The Irish Times reported that a doctor has lost an appeal over a finding against him of poor professional performance involving the care of a 28-year-old patient.

In the case of Ahmed v The Fitness to Practice Committee of the Medical Council & Ors (Unapproved) [2021] IECA 214, the Irish Court of Appeal (CoA) dismissed Saqib Ahmed’s appeal against the High Court’s dismissal of his challenge to the finding, made by a Medical Council fitness to practice committee in 2015.

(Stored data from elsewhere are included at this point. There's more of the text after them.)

(** [match_address (ss, ss_len)]: [ss] is the peer's address. *)
Definition match_address (m : tcp_address_mask_t) (ss : option sockaddr) (ss_len : Z) : result bool :=
  match ss with
  | None => Stop AssertFailed
  | Some ss =>
      _ ← afs_assert (negb (address_mask m =? -1) && (sizeof_sockaddr <=? ss_len));
      if negb (sa_family ss =? sa_family (mask_addr m)) then Ok false
      else if 0 <? address_mask m then
        if sa_family ss =? AF_INET6 then
          _ ← afs_assert (ss_len =? sizeof_in6);
          compare_bits (sin6_addr (mask_addr m)) (sin6_addr ss) (Z.min (address_mask m) 128)
        else
          _ ← afs_assert (ss_len =? sizeof_in);
          compare_bits (sin_addr (mask_addr m)) (sin_addr ss) (Z.min (address_mask m) 32)
      else Ok true
  end.

(** [address_t]: the protocol, the textual address and, once it is resolved,
    the socket address. *)
Record address_t := mkaddress { protocol : cstr; address : cstr; tcp_addr : option sockaddr }.

Definition to_string_address (getnameinfo : sockaddr -> Z + cstr) (a : address_t) : rc * cstr :=
  match (if bool_decide (protocol a = lit "tcp") then tcp_addr a else None) with
  | Some sa => to_string getnameinfo sa
  | None =>
      if negb (bool_decide (protocol a = [])) && negb (bool_decide (address a = []))
      then (RC0, protocol a ++ lit "://" ++ address a) else (RCOther (-1), [])
  end.

(** ** Endpoints of the network threads *)

(** [parse_uri (uri_, protocol_, address_)]: [None] for [EINVAL]. *)
Definition parse_uri (uri : cstr) : option (cstr * cstr) :=
  '(protocol_, address_) ← find_sub (lit "://") uri;
  if bool_decide (protocol_ = []) || bool_decide (address_ = []) then None else Some (protocol_, address_).

(** [check_protocol (protocol_)]. *)
Definition check_protocol (protocol_ : cstr) : bool := bool_decide (protocol_ = lit "tcp").

(** ** Address filters compare prefixes *)

(** Bit [i] of an address in network order: the high bit of the first byte comes
    first. *)
Definition addr_bit (l : list Z) (i : Z) : bool := Z.testbit (nth (Z.to_nat (i / 8)) l 0) (7 - i mod 8).

(** The bytes a filter compares, and how many bits there are. *)
Definition host_bytes (a : sockaddr) : list Z := if sa_family a =? AF_INET6 then sin6_addr a else sin_addr a.
Definition host_bits (a : sockaddr) : Z := if sa_family a =? AF_INET6 then 128 else 32.

(** The peer is in the network of the filter. *)
Definition in_network (m : tcp_address_mask_t) (ss : sockaddr) : Prop :=
  sa_family ss = sa_family (mask_addr m) /\
  forall i, 0 <= i < Z.min (address_mask m) (host_bits ss) ->
    addr_bit (host_bytes (mask_addr m)) i = addr_bit (host_bytes ss) i.

Lemma byte_high b j : is_byte b -> 8 <= j -> Z.testbit b j = false.
Proof.
  intros Hb Hj. destruct (decide (b = 0)) as [->|]; [apply Z.testbit_0_l|].
  apply Z.bits_above_log2; [apply Hb|]. apply (Z.lt_le_trans _ 8); [|done].
  apply Z.log2_lt_pow2; [unfold is_byte in Hb; lia | apply Hb].
Qed.

Lemma byte_ext a b : is_byte a -> is_byte b -> (forall j, 0 <= j < 8 -> Z.testbit a j = Z.testbit b j) -> a = b.
Proof.
  intros Ha Hb H. apply Z.bits_inj'. intros j Hj. destruct (decide (j < 8)).
  - apply H. lia.
  - by rewrite !byte_high by (done || lia).
Qed.

Lemma last_bits_spec r j : 0 <= r < 8 -> 0 <= j ->
  Z.testbit (Z.land (Z.shiftl 255 (8 - r)) 255) j = (8 - r <=? j) && (j <? 8).
Proof.
  intros Hr Hj. change 255 with (Z.ones 8). rewrite Z.land_spec, Z.shiftl_spec by lia.
  destruct (Z.leb_spec (8 - r) j), (Z.ltb_spec j 8); simpl.
  - rewrite !Z.ones_spec_low by lia. done.
  - rewrite (Z.ones_spec_high _ j) by lia. apply andb_false_r.
  - by rewrite Z.testbit_neg_r by lia.
  - by rewrite Z.testbit_neg_r by lia.
Qed.

Lemma land_last_bits a b r : 0 <= r < 8 ->
  Z.land a (Z.land (Z.shiftl 255 (8 - r)) 255) = Z.land b (Z.land (Z.shiftl 255 (8 - r)) 255) <->
  (forall j, 0 <= j < r -> Z.testbit a (7 - j) = Z.testbit b (7 - j)).
Proof.
  intros Hr. split.
  - intros H j Hj. apply (f_equal (fun x => Z.testbit x (7 - j))) in H.
    rewrite !(Z.land_spec _ (Z.land _ _)), !last_bits_spec in H by lia.
    rewrite (proj2 (Z.leb_le _ _)), (proj2 (Z.ltb_lt _ _)) in H by lia. by rewrite !andb_true_r in H.
  - intros H. apply Z.bits_inj'. intros j Hj. rewrite !(Z.land_spec _ (Z.land _ _)), !last_bits_spec by lia.
    destruct (Z.leb_spec (8 - r) j), (Z.ltb_spec j 8); simpl; rewrite ?andb_false_r; try done.
    rewrite !andb_true_r. specialize (H (7 - j)). replace (7 - (7 - j)) with j in H by lia. apply H. lia.
Qed.

Lemma last_bits_zero r : 0 <= r < 8 -> Z.land (Z.shiftl 255 (8 - r)) 255 = 0 <-> r = 0.
Proof.
  intros Hr. split; [|by intros ->]. intros H. destruct (decide (r = 0)) as [|Hne]; [done|].
  apply (f_equal (fun x => Z.testbit x 7)) in H.
  rewrite last_bits_spec, Z.testbit_0_l, (proj2 (Z.leb_le _ _)) in H by lia. done.
Qed.

(** Bit [8 k + j] is bit [7 - j] of byte [k]. *)
Lemma addr_bit_at l k j : 0 <= j < 8 -> addr_bit l (8 * Z.of_nat k + j) = Z.testbit (nth k l 0) (7 - j).
Proof.
  intros Hj. unfold addr_bit.
  replace ((8 * Z.of_nat k + j) / 8) with (Z.of_nat k) by (apply Z.div_unique with j; lia).
  replace ((8 * Z.of_nat k + j) mod 8) with j by (apply Z.mod_unique with (Z.of_nat k); lia).
  by rewrite Nat2Z.id.
Qed.

Lemma nth_byte l k : Forall is_byte l -> is_byte (nth k l 0).
Proof.
  intros H. destruct (decide (k < length l)%nat) as [Hk|Hk].
  - destruct (lookup_lt_is_Some_2 l k Hk) as [b Hb]. rewrite (nth_lookup_Some l k 0 b Hb).
    by apply (Forall_lookup_1 _ _ _ _ H Hb).
  - rewrite nth_overflow by lia. unfold is_byte. lia.
Qed.

(** Whole bytes agree when their bits do. *)
Lemma take_bits ours theirs k :
  Forall is_byte ours -> Forall is_byte theirs -> (k <= length ours)%nat -> (k <= length theirs)%nat ->
  take k ours = take k theirs <->
  (forall i, 0 <= i < 8 * Z.of_nat k -> addr_bit ours i = addr_bit theirs i).
Proof.
  intros Ho Ht Hlo Hlt. split.
  - intros E i Hi. unfold addr_bit.
    assert (Z.to_nat (i / 8) < k)%nat by (pose proof (Z.div_lt_upper_bound i 8 (Z.of_nat k)); pose proof (Z.div_pos i 8); lia).
    apply (f_equal (.!! Z.to_nat (i / 8))) in E. rewrite !lookup_take_lt in E by done.
    destruct (lookup_lt_is_Some_2 ours (Z.to_nat (i / 8))) as [b Hb]; [lia|].
    rewrite Hb in E. by rewrite (nth_lookup_Some _ _ _ _ Hb), (nth_lookup_Some _ _ _ _ (eq_sym E)).
  - intros H. apply list_eq_same_length with k; rewrite ?length_take; [lia..|].
    intros i a b Hi. rewrite !lookup_take_lt by done. intros Ha Hb.
    apply byte_ext; [by apply (Forall_lookup_1 _ _ _ _ Ho Ha) | by apply (Forall_lookup_1 _ _ _ _ Ht Hb)|].
    intros j Hj. specialize (H (8 * Z.of_nat i + (7 - j))). rewrite !addr_bit_at in H by lia.
    rewrite (nth_lookup_Some _ _ _ _ Ha), (nth_lookup_Some _ _ _ _ Hb) in H.
    replace (7 - (7 - j)) with j in H by lia. apply H. lia.
Qed.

His judicial review challenge was brought on grounds including there is no right to appeal Medical Council findings which don’t involve the attachment of conditions to a doctor’s registration.

Dismissing all the grounds of appeal, Ms Justice Donnelly, on behalf of the three-judge CoA, concluded there was sufficient evidence before the committee to reach a factually sustainable conclusion that the facts of the single allegation against him were proven and amounted to poor professional performance.

Dr Ahmed argued the finding of poor professional performance may have devastating consequences saying the finding against him was irrational and/or unreasonable, having regard to the evidence given at the hearing before the committee.

In November 2012, Dr Ahmed was a junior registrar in oncology in University Hospital Limerick when a 28-year-old man was transferred there from a district hospital.

A CT scan in the district hospital had shown a large abdominal mass which was apparently rapid growing. The patient had suffered for the previous six to eight weeks with abdominal and back pain, and weight loss.

Arising out of a complaint about Dr Ahmed’s treatment of the man, a Medical Council fitness to practice committee found in 2015 the doctor failed to request basic tests, including but not limited to, blood test, and/or urine, and/or kidney function.

As a sanction Dr Ahmed received an “advice” in writing from the Medical Council but it did not impose conditions on his registration.